Last week saw the blockbuster $28 billion acquisition of H.J. Heinz by Berkshire Hathaway and 3G Capital. The merger agreement, filed on Friday, provides a revealing glimpse into the issues that corporate managers think are important in acquisitions and, not surprisingly, many of those issues are unrelated to securing the best value for public shareholders of the target.
In particular, the merger agremeent contains a bevy of promises about various social issues related to Heinz, including a "Company Heritage" clause that provides:
"Preservation of Company Heritage. From and after the Closing, Parent shall cause the Surviving Corporation to preserve the Company’s heritage and continue to support philanthropic and charitable causes in Pittsburgh and other communities in which the Company operates, including honoring the charitable commitments set forth on Section 7.15(c) of the Company Disclosure Letter, in each case in a manner and amount consistent with past practice."
The clause appears to have been copied almost word-for-word from the merger agreement from the 2008 acquisition of Anheuser-Busch, with St. Louis simply crossed out and Pittsburgh written in, along with a few minor changes. The Anheuser-Busch deal was an even bigger bonanza of social issues, in which the agreement (among other things) required the acquirer to "reaffirm" its "commitment" to the the "three-tier distribution system" for alcohol. Why the Anheuser-Busch shareholders (who were being cashed out) should have cared whether the acquiring company pledged allegiance to a paternalistic, anti-competitive relic from the Prohibition era is a mystery to me, but apparently the pledge was important to management.
In the Heinz deal, the acquirer was not required to swear its eternal devotion to Prohibition-era policies, but did agree to maintain the Heinz name, to continue charitable and philanthropic activities, and to keep the headquarters in Pittsburgh (forever?) Indeed, the "Chairman, President, and Chief Executive Officer" (all the same person) reportedly said he told the acquirers at the outset that "Pittsburgh was nonnegotiable." Although I'm sure that negotiating stance was appreciated in Pittsburgh, it might lead Heinz shareholders to wonder what considerations were paramount in the boardroom. So no matter how much money an acquirer offered to move away from Pittsburgh or change the name of the company, the CEO would simply not entertain any such proposal? Perhaps that is the case; indeed the absence of a "go-shop" provision and other factors lead some experts to wonder whether Heinz managment consciously limited its options, possibly failing to get the best price for the public shareholders (e.g., you and me).
It turns out, however, that these clauses may not really constrain the acquirer much, and therefore may not have required the shareholders of Heinz to give up much. It appears that the social clauses in the agreement are merely textual embroidery with no real legal consequences, and therefore no consequences for the financial markets. This is because even if an agreement to preserve "company heritage" were not too vague and indefinite to enforce in court, who is supposed to enforce it after closing? The survival clause in Section 10.01 carefully specifies that post-closing covenants (such as this one) remain in effect after closing. But the only parties to the agreement are the merging companies, and after the merger Heinz will be a wholly owned subsidiary of the acquirer. It seems unlikely the acquirer will cause its subsidiary Heinz to bring a lawsuit against the acquirer for betraying the "company heritage" after the closing.

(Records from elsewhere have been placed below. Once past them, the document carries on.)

(** * IR linked list and template lowering: a shallow embedding

    The development follows
    [packages/compiler/src/render3/view/pipeline/ir/linked_list.ts]:
    an intrusive doubly-linked list ([LinkedList]) whose nodes carry their
    own [prev]/[next] links, and the template-to-IR lowering pass
    ([TemplateToIrConverter]) that emits nodes into two such lists.

    Objects are heap cells named by a location.  The two link fields of
    every node live in one store, [heap]; a location that was never written
    reads as [FRESH_NODE] (both links null).  Methods that mutate [this] and
    the nodes are state transformers over the pair of the list record and
    the heap. *)

From stdpp Require Import gmap strings list fin_maps.
From Stdlib Require Import ZArith Sorting.Sorted.

#[local] Open Scope Z_scope.
#[local] Open Scope nat_scope.

(** ** Nodes, heaps and list records *)

Definition loc := positive.
Bind Scope positive_scope with loc.

(** [interface LinkedListNode { next: T|null; prev: T|null; }] *)
Record LinkedListNode : Type := { next : option loc; prev : option loc }.

(** [const FRESH_NODE = { next: null, prev: null }] *)
Definition FRESH_NODE : LinkedListNode := {| next := None; prev := None |}.

#[global] Instance LinkedListNode_inhabited : Inhabited LinkedListNode :=
  populate FRESH_NODE.

#[global] Instance LinkedListNode_eq_dec : EqDecision LinkedListNode.
Proof. solve_decision. Defined.

Abbreviation heap := (gmap loc LinkedListNode).

(** [class LinkedList { head: T|null = null; tail: T|null = null; }] *)
Record LinkedList : Type := { head : option loc; tail : option loc }.

#[global] Instance LinkedList_eq_dec : EqDecision LinkedList.
Proof. solve_decision. Defined.

Definition new_LinkedList : LinkedList := {| head := None; tail := None |}.

(** The mutable state a list method works on: [this] and the node store. *)
Definition LS : Type := LinkedList * heap.

(** Field writes [n.next = v] and [n.prev = v]. *)
Definition set_next (n : loc) (v : option loc) (h : heap) : heap :=
  <[n := {| next := v; prev := prev (h !!! n) |}]> h.

Definition set_prev (n : loc) (v : option loc) (h : heap) : heap :=
  <[n := {| next := next (h !!! n); prev := v |}]> h.

Definition set_head (v : option loc) (l : LinkedList) : LinkedList :=
  {| head := v; tail := tail l |}.

Definition set_tail (v : option loc) (l : LinkedList) : LinkedList :=
  {| head := head l; tail := v |}.

(** ** Outcomes of a call

    A call returns normally, throws an [Error] with a message, fails on a
    null dereference ([TypeError]), or, for the loops that are given fuel,
    runs out of it.  The state reached is returned in every case: a throw
    does not undo the writes made before it. *)

Inductive res (A : Type) : Type :=
| Ok (a : A)
| Throw (msg : string)
| TypeError
| OutOfFuel.
Arguments Ok {A} a.
Arguments Throw {A} msg.
Arguments TypeError {A}.
Arguments OutOfFuel {A}.

Definition M (S A : Type) : Type := S → res A * S.

Definition ret {S A} (a : A) : M S A := fun s => (Ok a, s).

Definition bind {S A B} (m : M S A) (k : A → M S B) : M S B :=
  fun s =>
    match m s with
    | (Ok a, s') => k a s'
    | (Throw msg, s') => (Throw msg, s')
    | (TypeError, s') => (TypeError, s')
    | (OutOfFuel, s') => (OutOfFuel, s')
    end.

Definition throw {S A} (msg : string) : M S A := fun s => (Throw msg, s).
Definition type_error {S A} : M S A := fun s => (TypeError, s).
Definition out_of_fuel {S A} : M S A := fun s => (OutOfFuel, s).
Definition modify {S} (f : S → S) : M S unit := fun s => (Ok tt, f s).
Definition gets {S A} (f : S → A) : M S A := fun s => (Ok (f s), s).

#[global] Instance M_ret {S} : MRet (M S) := fun A a => ret a.
#[global] Instance M_bind {S} : MBind (M S) := fun A B k m => bind m k.

(** ** The list methods *)

(** [insertBefore(before, insert)] *)
Definition insertBefore (before insert : loc) (s : LS) : LS :=
  let '(l, h) := s in
  let l := if decide (head l = Some before) then set_head (Some insert) l else l in
  let h := set_prev insert (prev (h !!! before)) h in
  let h := set_next insert (Some before) h in
  let h := match prev (h !!! before) with
           | Some p => set_next p (Some insert) h
           | None => h
           end in
  let h := set_prev before (Some insert) h in
  (l, h).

As for third-party beneficiaries who might be able to enforce the provision, Section 10.09 makes it clear there are none who could protect the "company heritage." One might think this was just an overlooked provision near the end of the agreement, but of course the managers did not forget to make themselves third-party beneficiaries of the indemnification provisions in that provision. Perhaps more telling is that there is no time limit to the obligation, suggesting the acquirer didn't think it would really be constrained by the promise. It is unlikely the acquirer would agree to maintain the corporate headquarters in Pittsburgh into eternity unless it had serious doubts about whether the clause was actually enforceable. It seems that the parties deliberately wrote an unenforceable provision into the agreement, perhaps to try to avoid agitating local politicians or other interests.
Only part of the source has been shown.